- **TASK REQUIREMENTS**
Go to the line below containing "Resolved (r : R)" and print exactly from there through the line containing "End Gateway.", both included. Print nothing else.

- **DATA PROVIDED**

════════════════

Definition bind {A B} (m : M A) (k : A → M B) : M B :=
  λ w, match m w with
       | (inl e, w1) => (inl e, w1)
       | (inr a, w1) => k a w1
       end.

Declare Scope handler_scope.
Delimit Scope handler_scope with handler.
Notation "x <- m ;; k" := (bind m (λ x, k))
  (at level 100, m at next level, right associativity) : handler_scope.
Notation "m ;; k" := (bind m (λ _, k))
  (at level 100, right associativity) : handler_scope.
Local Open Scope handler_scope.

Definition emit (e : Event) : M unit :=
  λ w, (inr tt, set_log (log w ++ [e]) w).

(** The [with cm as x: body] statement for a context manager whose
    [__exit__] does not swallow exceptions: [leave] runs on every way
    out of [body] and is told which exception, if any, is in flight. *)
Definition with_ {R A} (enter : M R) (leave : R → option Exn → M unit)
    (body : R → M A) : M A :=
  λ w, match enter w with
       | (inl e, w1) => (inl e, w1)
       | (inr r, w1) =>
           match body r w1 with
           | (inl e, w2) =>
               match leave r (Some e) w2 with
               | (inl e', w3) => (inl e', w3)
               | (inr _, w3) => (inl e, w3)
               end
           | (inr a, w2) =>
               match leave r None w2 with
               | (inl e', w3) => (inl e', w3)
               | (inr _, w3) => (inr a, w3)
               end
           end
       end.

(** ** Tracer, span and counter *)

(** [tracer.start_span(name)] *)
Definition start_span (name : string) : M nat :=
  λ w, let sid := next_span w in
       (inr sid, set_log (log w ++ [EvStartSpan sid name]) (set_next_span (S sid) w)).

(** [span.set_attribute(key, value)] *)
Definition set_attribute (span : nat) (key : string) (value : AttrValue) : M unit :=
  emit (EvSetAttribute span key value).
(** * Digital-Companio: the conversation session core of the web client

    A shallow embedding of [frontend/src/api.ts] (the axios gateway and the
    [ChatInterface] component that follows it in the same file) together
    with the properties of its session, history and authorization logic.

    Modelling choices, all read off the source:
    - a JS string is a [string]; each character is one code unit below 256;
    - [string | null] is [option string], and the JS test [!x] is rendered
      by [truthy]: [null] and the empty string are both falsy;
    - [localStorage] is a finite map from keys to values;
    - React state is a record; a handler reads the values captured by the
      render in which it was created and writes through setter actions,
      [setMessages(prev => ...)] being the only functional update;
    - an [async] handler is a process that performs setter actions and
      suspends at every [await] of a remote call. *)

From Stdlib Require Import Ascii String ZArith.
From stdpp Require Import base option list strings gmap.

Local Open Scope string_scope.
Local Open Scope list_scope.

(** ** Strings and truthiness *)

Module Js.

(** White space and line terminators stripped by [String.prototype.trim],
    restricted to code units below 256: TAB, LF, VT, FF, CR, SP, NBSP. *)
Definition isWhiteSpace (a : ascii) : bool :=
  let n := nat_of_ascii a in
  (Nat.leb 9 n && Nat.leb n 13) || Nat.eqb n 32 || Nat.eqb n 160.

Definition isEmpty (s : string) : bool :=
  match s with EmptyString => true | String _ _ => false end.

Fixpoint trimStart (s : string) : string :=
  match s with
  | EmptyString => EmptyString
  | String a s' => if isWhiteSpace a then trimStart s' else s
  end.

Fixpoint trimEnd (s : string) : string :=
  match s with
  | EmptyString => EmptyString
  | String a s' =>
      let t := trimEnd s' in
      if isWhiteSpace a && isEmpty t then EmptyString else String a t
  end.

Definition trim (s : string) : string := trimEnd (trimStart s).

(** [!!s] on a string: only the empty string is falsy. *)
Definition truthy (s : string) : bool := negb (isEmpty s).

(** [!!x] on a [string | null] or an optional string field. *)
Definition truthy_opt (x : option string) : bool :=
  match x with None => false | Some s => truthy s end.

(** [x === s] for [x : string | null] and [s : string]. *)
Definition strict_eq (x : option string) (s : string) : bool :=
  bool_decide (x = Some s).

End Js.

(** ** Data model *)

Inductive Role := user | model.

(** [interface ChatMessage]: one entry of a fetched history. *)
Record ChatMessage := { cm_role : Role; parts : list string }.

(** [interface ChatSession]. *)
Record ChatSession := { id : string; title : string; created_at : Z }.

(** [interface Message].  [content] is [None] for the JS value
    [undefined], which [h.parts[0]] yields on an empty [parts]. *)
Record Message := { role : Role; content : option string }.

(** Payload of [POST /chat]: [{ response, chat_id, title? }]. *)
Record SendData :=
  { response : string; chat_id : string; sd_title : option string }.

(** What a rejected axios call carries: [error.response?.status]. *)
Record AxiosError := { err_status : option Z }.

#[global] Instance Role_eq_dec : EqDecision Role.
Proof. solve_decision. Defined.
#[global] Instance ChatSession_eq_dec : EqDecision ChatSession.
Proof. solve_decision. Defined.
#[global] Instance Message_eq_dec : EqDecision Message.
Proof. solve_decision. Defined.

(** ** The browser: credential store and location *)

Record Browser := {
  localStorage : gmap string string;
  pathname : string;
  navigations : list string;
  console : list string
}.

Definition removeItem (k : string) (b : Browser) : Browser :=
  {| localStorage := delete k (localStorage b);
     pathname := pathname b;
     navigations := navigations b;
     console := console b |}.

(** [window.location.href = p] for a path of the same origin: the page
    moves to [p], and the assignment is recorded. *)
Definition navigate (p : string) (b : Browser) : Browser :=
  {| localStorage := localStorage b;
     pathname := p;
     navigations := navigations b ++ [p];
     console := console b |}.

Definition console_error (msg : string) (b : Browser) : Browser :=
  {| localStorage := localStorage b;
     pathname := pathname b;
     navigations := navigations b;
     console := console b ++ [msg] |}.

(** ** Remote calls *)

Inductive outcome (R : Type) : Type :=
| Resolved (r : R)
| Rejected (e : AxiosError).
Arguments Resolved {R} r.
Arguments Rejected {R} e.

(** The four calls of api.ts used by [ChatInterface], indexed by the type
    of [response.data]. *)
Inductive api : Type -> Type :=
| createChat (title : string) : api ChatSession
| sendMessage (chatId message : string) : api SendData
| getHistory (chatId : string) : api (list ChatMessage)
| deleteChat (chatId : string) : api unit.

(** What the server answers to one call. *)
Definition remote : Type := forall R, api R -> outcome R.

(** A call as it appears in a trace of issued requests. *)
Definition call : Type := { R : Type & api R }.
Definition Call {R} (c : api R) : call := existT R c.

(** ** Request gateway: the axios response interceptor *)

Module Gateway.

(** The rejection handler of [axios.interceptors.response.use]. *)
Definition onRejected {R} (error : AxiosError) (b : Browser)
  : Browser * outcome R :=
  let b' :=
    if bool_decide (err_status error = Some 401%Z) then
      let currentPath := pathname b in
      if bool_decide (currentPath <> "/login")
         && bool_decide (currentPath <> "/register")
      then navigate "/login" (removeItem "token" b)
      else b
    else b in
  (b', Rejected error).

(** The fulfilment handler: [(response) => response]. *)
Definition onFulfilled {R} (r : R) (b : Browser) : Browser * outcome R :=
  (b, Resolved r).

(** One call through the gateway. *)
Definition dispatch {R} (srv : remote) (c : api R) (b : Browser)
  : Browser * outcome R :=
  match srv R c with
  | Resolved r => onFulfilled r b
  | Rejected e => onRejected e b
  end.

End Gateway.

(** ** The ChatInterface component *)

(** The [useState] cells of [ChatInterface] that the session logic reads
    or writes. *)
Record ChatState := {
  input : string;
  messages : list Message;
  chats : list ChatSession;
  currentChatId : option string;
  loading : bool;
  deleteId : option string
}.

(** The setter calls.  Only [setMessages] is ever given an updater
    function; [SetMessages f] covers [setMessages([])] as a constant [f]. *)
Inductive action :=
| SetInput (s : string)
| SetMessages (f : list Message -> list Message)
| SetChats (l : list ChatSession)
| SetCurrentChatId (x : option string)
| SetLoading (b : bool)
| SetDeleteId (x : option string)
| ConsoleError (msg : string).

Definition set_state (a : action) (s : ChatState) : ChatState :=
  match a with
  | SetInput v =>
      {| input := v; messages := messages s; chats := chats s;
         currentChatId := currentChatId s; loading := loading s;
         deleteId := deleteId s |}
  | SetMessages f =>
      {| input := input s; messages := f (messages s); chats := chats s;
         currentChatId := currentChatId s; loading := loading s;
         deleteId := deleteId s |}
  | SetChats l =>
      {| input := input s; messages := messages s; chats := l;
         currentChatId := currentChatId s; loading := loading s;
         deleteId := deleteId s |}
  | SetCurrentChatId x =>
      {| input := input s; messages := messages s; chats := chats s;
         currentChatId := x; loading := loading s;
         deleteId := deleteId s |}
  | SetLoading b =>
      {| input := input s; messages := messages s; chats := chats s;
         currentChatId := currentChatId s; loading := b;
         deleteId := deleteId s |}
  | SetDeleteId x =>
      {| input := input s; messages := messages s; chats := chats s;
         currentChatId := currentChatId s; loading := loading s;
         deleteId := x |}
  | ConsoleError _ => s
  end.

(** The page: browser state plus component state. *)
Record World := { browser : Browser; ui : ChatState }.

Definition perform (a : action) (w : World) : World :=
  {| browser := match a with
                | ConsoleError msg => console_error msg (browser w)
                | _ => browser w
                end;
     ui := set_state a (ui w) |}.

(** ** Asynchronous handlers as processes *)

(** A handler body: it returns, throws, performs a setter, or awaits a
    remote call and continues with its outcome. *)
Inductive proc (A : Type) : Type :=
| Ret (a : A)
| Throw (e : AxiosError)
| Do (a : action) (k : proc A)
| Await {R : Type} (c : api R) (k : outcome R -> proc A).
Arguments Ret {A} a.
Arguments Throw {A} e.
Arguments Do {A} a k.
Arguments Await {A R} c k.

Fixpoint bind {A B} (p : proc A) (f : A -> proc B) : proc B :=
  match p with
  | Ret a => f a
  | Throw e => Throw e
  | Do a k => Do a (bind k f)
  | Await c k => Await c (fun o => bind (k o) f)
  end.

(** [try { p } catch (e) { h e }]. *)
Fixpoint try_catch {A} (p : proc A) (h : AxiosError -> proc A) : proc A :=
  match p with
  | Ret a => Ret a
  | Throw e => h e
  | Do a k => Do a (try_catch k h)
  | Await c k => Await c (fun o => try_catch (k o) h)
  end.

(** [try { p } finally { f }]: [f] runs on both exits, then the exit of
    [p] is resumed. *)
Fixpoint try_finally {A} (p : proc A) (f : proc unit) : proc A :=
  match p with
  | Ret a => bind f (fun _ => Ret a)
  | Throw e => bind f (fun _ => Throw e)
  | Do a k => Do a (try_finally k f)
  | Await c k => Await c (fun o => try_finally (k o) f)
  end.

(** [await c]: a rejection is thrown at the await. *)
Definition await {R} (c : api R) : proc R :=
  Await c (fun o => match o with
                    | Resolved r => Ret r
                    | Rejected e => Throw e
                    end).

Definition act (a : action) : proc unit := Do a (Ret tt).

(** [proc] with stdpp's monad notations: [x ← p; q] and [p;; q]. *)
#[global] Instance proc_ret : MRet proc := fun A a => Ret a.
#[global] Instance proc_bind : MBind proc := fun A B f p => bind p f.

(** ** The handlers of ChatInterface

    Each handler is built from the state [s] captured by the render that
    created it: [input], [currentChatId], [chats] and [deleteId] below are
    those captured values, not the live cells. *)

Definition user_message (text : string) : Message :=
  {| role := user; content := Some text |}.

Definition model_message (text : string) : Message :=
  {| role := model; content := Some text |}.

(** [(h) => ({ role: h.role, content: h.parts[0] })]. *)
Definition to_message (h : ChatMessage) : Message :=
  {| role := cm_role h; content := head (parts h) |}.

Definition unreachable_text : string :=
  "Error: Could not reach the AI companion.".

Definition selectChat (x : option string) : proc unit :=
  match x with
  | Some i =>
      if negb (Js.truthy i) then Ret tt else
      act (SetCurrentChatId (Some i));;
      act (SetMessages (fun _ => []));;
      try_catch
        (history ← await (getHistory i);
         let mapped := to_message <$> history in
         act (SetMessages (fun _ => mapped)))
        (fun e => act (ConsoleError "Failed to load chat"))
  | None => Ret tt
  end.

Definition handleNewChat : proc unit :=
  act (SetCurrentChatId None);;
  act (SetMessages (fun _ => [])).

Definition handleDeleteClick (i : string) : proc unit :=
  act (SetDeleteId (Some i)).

════════════════

- **COMPLETED EXERCISE**
| Resolved (r : R)
| Rejected (e : AxiosError).
Arguments Resolved {R} r.
Arguments Rejected {R} e.

(** The four calls of api.ts used by [ChatInterface], indexed by the type
    of [response.data]. *)
Inductive api : Type -> Type :=
| createChat (title : string) : api ChatSession
| sendMessage (chatId message : string) : api SendData
| getHistory (chatId : string) : api (list ChatMessage)
| deleteChat (chatId : string) : api unit.

(** What the server answers to one call. *)
Definition remote : Type := forall R, api R -> outcome R.

(** A call as it appears in a trace of issued requests. *)
Definition call : Type := { R : Type & api R }.
Definition Call {R} (c : api R) : call := existT R c.

(** ** Request gateway: the axios response interceptor *)

Module Gateway.

(** The rejection handler of [axios.interceptors.response.use]. *)
Definition onRejected {R} (error : AxiosError) (b : Browser)
  : Browser * outcome R :=
  let b' :=
    if bool_decide (err_status error = Some 401%Z) then
      let currentPath := pathname b in
      if bool_decide (currentPath <> "/login")
         && bool_decide (currentPath <> "/register")
      then navigate "/login" (removeItem "token" b)
      else b
    else b in
  (b', Rejected error).

(** The fulfilment handler: [(response) => response]. *)
Definition onFulfilled {R} (r : R) (b : Browser) : Browser * outcome R :=
  (b, Resolved r).

(** One call through the gateway. *)
Definition dispatch {R} (srv : remote) (c : api R) (b : Browser)
  : Browser * outcome R :=
  match srv R c with
  | Resolved r => onFulfilled r b
  | Rejected e => onRejected e b
  end.

End Gateway.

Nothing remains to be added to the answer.